Stored data
#[local] Instance schema_checker_laws : ProtovalidateLaws schema_checker.
Proof.
  split.
  - intros least most s. apply bounded_iff.
  - intros most z _. transitivity (bounded (Some 0) most z = true); [by destruct most|].
    rewrite bounded_iff. unfold at_least. naive_solver.
  - intros most z. change (bounded None (Some most) z = true ↔ z ≤ most). rewrite bounded_iff.
    unfold at_least, at_most. naive_solver.
  - intros n ss. change (bounded None (Some n) (js_length ss) = true ↔ js_length ss ≤ n). rewrite bounded_iff.
    unfold at_least, at_most. naive_solver.
Qed.
#[local] Existing Instance ascii_locale.

(** The API, up, with a workspace that owns the connection "c1". *)
Definition demo_systems : Systems := mkSystems true true (λ c, c === "github_pat") (λ _ t, t === "tok").
Definition demo_workspace (row : option Tenant) : WorkspaceData := mkWorkspaceData row [("github_pat", true)] ["c1"] [].

(** A click through the four pages. *)
Definition demo_clicks : list ob_msg :=
  [SessionIs demo_ok; set_orgName "Acme"; set_orgSize (Some "11-50"); GoTo (Some "/onboarding/use-case");
   ToggleUseCase "other"; set_useCaseOther " Procedures "; set_region "eu-central"; Finish].

Lemma demo_clicks_offered : Forall offered_msg demo_clicks.
Proof.
  unfold demo_clicks. constructor.
  { intros t u Hq. vm_compute in Hq. injection Hq as <- <-. split; [by left|]. split; [intros ? [=]|].
    split; [constructor|intros ? []]. }
  constructor; [split_and!; [by intros ? [=]|done|by intros ? [=]]|].
  constructor; [split_and!; [intros id [= <-]; right; by left|done|by intros ? [=]]|].
  constructor; [exact I|]. constructor; [vm_compute; tauto|].
  constructor; [split_and!; [by intros ? [=]|done|by intros ? [=]]|].
  constructor; [split_and!; [by intros ? [=]|done|intros id [= <-]; vm_compute; tauto]|].
  constructor; [exact I|constructor].
Qed.

Definition demo_request : CompleteOnboardingRequest :=
  mkCompleteOnboarding "eu-central" "Acme" "11-50" ["other"] "Procedures".
Definition region_is (g : string) : Tenant := mkTenant "t1" None None (Some g) [] None false.

Lemma onboarding_accepted_witness :
  let served row := serve (Answered ()) (Mutate (TenantRpc (CompleteOnboarding demo_request)))
                      (tenant_CompleteOnboarding demo_systems (demo_workspace row) "t1" demo_request) in
  served (Some (region_is "us-east")) = Refused FailedPrecondition ∧
  ∃ t, served None = Answered t ∧ tenant_region t = Some "eu-central".
Proof.
  assert (Hall : ∀ row, let valid := cor_region demo_request ≠ "" ∧ code_points (cor_name demo_request) ≤ 200 ∧
      code_points (cor_useCaseOther demo_request) ≤ 500 in
     let served := serve (Answered ()) (Mutate (TenantRpc (CompleteOnboarding demo_request)))
                     (tenant_CompleteOnboarding demo_systems (demo_workspace row) "t1" demo_request) in
     (served = Refused InvalidArgument ↔ ¬ valid) ∧
     (served = Refused FailedPrecondition ↔ valid ∧ other_region (demo_workspace row) (cor_region demo_request)) ∧
     (valid → ¬ other_region (demo_workspace row) (cor_region demo_request) →
      ∃ t, served = Answered t ∧ tenant_region t = Some (cor_region demo_request) ∧
           tenant_name t = Some (cor_name demo_request) ∧ tenant_onboarded t = true)).
  { intros row. destruct (onboarding_accepted (mkFlowState "/onboarding/organization" demo_ok None None None 0) demo_clicks
      demo_systems (demo_workspace row) "t1") as [Ha _].
    specialize (Ha eq_refl demo_clicks_offered eq_refl). rewrite List.Forall_forall in Ha.
    apply (Ha (CallRpc (TenantRpc (CompleteOnboarding demo_request)))); [vm_compute; tauto|reflexivity]. }
  assert (Hv : cor_region demo_request ≠ "" ∧ code_points (cor_name demo_request) ≤ 200 ∧
      code_points (cor_useCaseOther demo_request) ≤ 500) by (split; [discriminate|split; vm_compute; discriminate]).
  split.
  - apply (proj1 (proj2 (Hall (Some (region_is "us-east"))))). split; [exact Hv|].
    exists (region_is "us-east"), "us-east". split_and!; [reflexivity|reflexivity|discriminate].
  - destruct (proj2 (proj2 (Hall None)) Hv) as (t & Ht & Hr & _); [|by exists t].
    intros (t & g & [=] & _).
Defined.

Lemma forms_accepted_witness :
  serve (Answered ()) (Mutate (IntegrationRpc (ConnectWithToken (mkConnectWithToken "github_pat" "tok" "Work"))))
    (integration_ConnectWithToken demo_systems (demo_workspace None) (mkConnectWithToken "github_pat" "tok" "Work")) =
  Answered () ∧
  ∃ row, serve (Answered ()) (Mutate (TenantRpc (UpdateTenant (mkUpdateTenant "Acme" "" [] ""))))
    (tenant_UpdateTenant demo_systems (demo_workspace (Some (region_is "eu-central"))) (mkUpdateTenant "Acme" "" [] "")) =
  Answered row ∧ tenant_region row = Some "eu-central".
Proof.
  split.
  - apply (proj2 (forms_accepted demo_systems (demo_workspace None) eq_refl) "github_pat" (mkTokenForm " Work " "tok " None 0)
      ConnectClicked); vm_compute; [discriminate|reflexivity|reflexivity|reflexivity|tauto|].
    split; [discriminate|]. split; reflexivity.
  - destruct (proj1 (forms_accepted demo_systems (demo_workspace (Some (region_is "eu-central"))) eq_refl) demo_tenant
      (region_is "eu-central") (mkWorkspace true " Acme " None 0) ClickSave (mkUpdateTenant "Acme" "" [] "")) as [H _];
      [reflexivity|repeat split; vm_compute; discriminate|reflexivity|vm_compute; tauto|].
    destruct H as (row & H1 & _ & H2); [vm_compute; discriminate|]. exists row. split; [exact H1|exact H2].
Defined.


Lemma search_shows_everything_witness :
  shown_projects (@run _ _ _ (manage_machine demo_props) demo_edited
    [SearchTyped "p1"; SearchDebounced; SearchFound demo_catalog]).1 = Some demo_catalog.
Proof.
  assert (Hr : reachable demo_systems (demo_workspace None) "c1").
  { split; [reflexivity|]. split; [reflexivity|]. split; [by left|vm_compute; discriminate]. }
  destruct (search_shows_everything demo_systems (demo_workspace None) includes_str demo_catalog demo_props demo_edited "p1"
    Hr eq_refl) as (_ & (found & Hf & Hs) & _).
  vm_compute in Hf. injection Hf as <-. exact Hs.
Defined.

EXERCISE BRIEF: Print again the lines of the entries above that fall between the line holding "- destruct (proj2" and the line holding "(integration_ConnectWithToken demo_systems (demo_workspace", inclusive, exactly as they stand.

OUTPUT FOR THIS EXERCISE:
  - destruct (proj2 (proj2 (Hall None)) Hv) as (t & Ht & Hr & _); [|by exists t].
    intros (t & g & [=] & _).
Defined.

Lemma forms_accepted_witness :
  serve (Answered ()) (Mutate (IntegrationRpc (ConnectWithToken (mkConnectWithToken "github_pat" "tok" "Work"))))
    (integration_ConnectWithToken demo_systems (demo_workspace None) (mkConnectWithToken "github_pat" "tok" "Work")) =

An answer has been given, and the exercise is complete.